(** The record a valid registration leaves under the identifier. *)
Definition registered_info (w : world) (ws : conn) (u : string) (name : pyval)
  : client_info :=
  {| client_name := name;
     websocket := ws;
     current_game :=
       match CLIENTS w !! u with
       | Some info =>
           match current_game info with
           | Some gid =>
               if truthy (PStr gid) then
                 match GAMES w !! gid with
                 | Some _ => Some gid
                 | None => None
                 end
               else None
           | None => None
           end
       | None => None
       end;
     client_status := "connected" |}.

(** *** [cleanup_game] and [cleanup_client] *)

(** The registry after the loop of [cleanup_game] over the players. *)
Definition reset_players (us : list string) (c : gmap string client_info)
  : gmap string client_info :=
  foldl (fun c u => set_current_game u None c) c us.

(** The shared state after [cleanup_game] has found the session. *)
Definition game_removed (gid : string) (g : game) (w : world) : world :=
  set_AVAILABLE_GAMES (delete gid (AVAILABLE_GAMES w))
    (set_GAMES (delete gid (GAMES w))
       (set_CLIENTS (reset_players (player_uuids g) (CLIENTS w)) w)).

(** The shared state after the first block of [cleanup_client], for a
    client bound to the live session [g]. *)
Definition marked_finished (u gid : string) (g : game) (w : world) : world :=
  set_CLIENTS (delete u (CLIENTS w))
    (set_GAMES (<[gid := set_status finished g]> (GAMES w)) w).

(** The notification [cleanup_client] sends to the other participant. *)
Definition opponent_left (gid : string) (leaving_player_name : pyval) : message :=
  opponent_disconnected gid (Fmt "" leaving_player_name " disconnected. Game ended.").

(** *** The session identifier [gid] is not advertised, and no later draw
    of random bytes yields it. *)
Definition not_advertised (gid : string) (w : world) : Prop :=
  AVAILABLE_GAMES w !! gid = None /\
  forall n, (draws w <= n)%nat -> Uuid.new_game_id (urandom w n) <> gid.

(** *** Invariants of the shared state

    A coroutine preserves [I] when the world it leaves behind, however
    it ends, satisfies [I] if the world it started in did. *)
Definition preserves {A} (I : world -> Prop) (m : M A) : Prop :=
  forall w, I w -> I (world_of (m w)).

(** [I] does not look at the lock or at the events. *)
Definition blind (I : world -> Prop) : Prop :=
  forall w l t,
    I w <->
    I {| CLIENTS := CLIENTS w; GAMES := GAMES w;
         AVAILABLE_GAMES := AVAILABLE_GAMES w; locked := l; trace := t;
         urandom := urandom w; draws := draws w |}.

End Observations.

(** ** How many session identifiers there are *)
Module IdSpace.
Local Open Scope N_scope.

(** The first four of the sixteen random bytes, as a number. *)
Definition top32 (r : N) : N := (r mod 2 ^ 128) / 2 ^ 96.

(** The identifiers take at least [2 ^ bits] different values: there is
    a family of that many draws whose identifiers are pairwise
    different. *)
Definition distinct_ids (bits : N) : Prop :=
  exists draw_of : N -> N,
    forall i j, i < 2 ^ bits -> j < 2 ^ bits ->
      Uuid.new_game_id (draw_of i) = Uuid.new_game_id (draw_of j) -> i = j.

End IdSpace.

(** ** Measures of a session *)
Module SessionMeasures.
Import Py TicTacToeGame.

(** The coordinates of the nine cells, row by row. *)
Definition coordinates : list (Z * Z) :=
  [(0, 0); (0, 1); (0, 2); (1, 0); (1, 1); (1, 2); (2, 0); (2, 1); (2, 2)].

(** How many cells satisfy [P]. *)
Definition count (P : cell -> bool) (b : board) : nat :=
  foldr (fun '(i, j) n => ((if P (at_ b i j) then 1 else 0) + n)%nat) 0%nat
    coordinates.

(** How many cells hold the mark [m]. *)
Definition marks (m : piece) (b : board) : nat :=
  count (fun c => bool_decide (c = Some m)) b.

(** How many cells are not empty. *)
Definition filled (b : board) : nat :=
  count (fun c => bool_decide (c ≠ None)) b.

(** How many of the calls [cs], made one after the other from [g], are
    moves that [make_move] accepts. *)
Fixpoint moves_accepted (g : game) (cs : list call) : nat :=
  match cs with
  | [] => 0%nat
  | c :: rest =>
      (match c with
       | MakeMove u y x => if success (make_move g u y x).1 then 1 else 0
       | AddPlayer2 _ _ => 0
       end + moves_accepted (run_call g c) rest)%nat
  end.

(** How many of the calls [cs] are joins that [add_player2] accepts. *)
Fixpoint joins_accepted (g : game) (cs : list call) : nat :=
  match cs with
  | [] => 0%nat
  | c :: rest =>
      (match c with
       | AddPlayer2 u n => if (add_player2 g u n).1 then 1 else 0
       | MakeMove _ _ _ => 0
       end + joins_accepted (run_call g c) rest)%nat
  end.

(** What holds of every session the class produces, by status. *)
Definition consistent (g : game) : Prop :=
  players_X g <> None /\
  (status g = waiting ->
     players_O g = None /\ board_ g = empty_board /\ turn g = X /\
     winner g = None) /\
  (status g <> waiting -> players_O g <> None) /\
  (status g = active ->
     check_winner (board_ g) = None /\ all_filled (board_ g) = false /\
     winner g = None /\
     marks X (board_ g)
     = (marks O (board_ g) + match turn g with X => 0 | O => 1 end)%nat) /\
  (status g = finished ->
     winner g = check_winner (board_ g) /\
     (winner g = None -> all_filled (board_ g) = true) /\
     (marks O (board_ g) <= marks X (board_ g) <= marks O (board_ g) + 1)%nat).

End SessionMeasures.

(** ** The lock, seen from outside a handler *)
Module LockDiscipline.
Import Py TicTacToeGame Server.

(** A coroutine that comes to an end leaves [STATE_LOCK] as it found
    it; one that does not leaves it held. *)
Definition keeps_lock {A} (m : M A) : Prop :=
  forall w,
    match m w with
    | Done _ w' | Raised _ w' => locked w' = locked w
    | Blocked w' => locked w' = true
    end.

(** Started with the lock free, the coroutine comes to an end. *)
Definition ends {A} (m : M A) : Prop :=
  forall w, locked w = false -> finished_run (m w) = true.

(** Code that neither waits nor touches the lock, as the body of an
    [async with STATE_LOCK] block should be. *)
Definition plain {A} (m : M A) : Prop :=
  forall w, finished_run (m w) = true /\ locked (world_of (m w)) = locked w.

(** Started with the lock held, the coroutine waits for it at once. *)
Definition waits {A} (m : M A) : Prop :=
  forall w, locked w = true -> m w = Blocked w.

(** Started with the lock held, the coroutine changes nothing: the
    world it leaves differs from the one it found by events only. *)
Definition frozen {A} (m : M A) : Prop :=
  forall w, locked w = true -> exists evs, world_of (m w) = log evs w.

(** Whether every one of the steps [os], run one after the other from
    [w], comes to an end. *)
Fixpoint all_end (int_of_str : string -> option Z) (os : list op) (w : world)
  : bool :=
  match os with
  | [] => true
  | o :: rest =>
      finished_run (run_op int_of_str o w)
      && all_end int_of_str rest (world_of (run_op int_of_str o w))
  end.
★ ★ ★ ★ ★ ★ ★
*Activity*. Reproduce, line for line, the material, starting at its first line, and end once the line holding "(** The registry" has been output.

*Written solution*.
(** The record a valid registration leaves under the identifier. *)
Definition registered_info (w : world) (ws : conn) (u : string) (name : pyval)
  : client_info :=
  {| client_name := name;
     websocket := ws;
     current_game :=
       match CLIENTS w !! u with
       | Some info =>
           match current_game info with
           | Some gid =>
               if truthy (PStr gid) then
                 match GAMES w !! gid with
                 | Some _ => Some gid
                 | None => None
                 end
               else None
           | None => None
           end
       | None => None
       end;
     client_status := "connected" |}.

(** *** [cleanup_game] and [cleanup_client] *)

(** The registry after the loop of [cleanup_game] over the players. *)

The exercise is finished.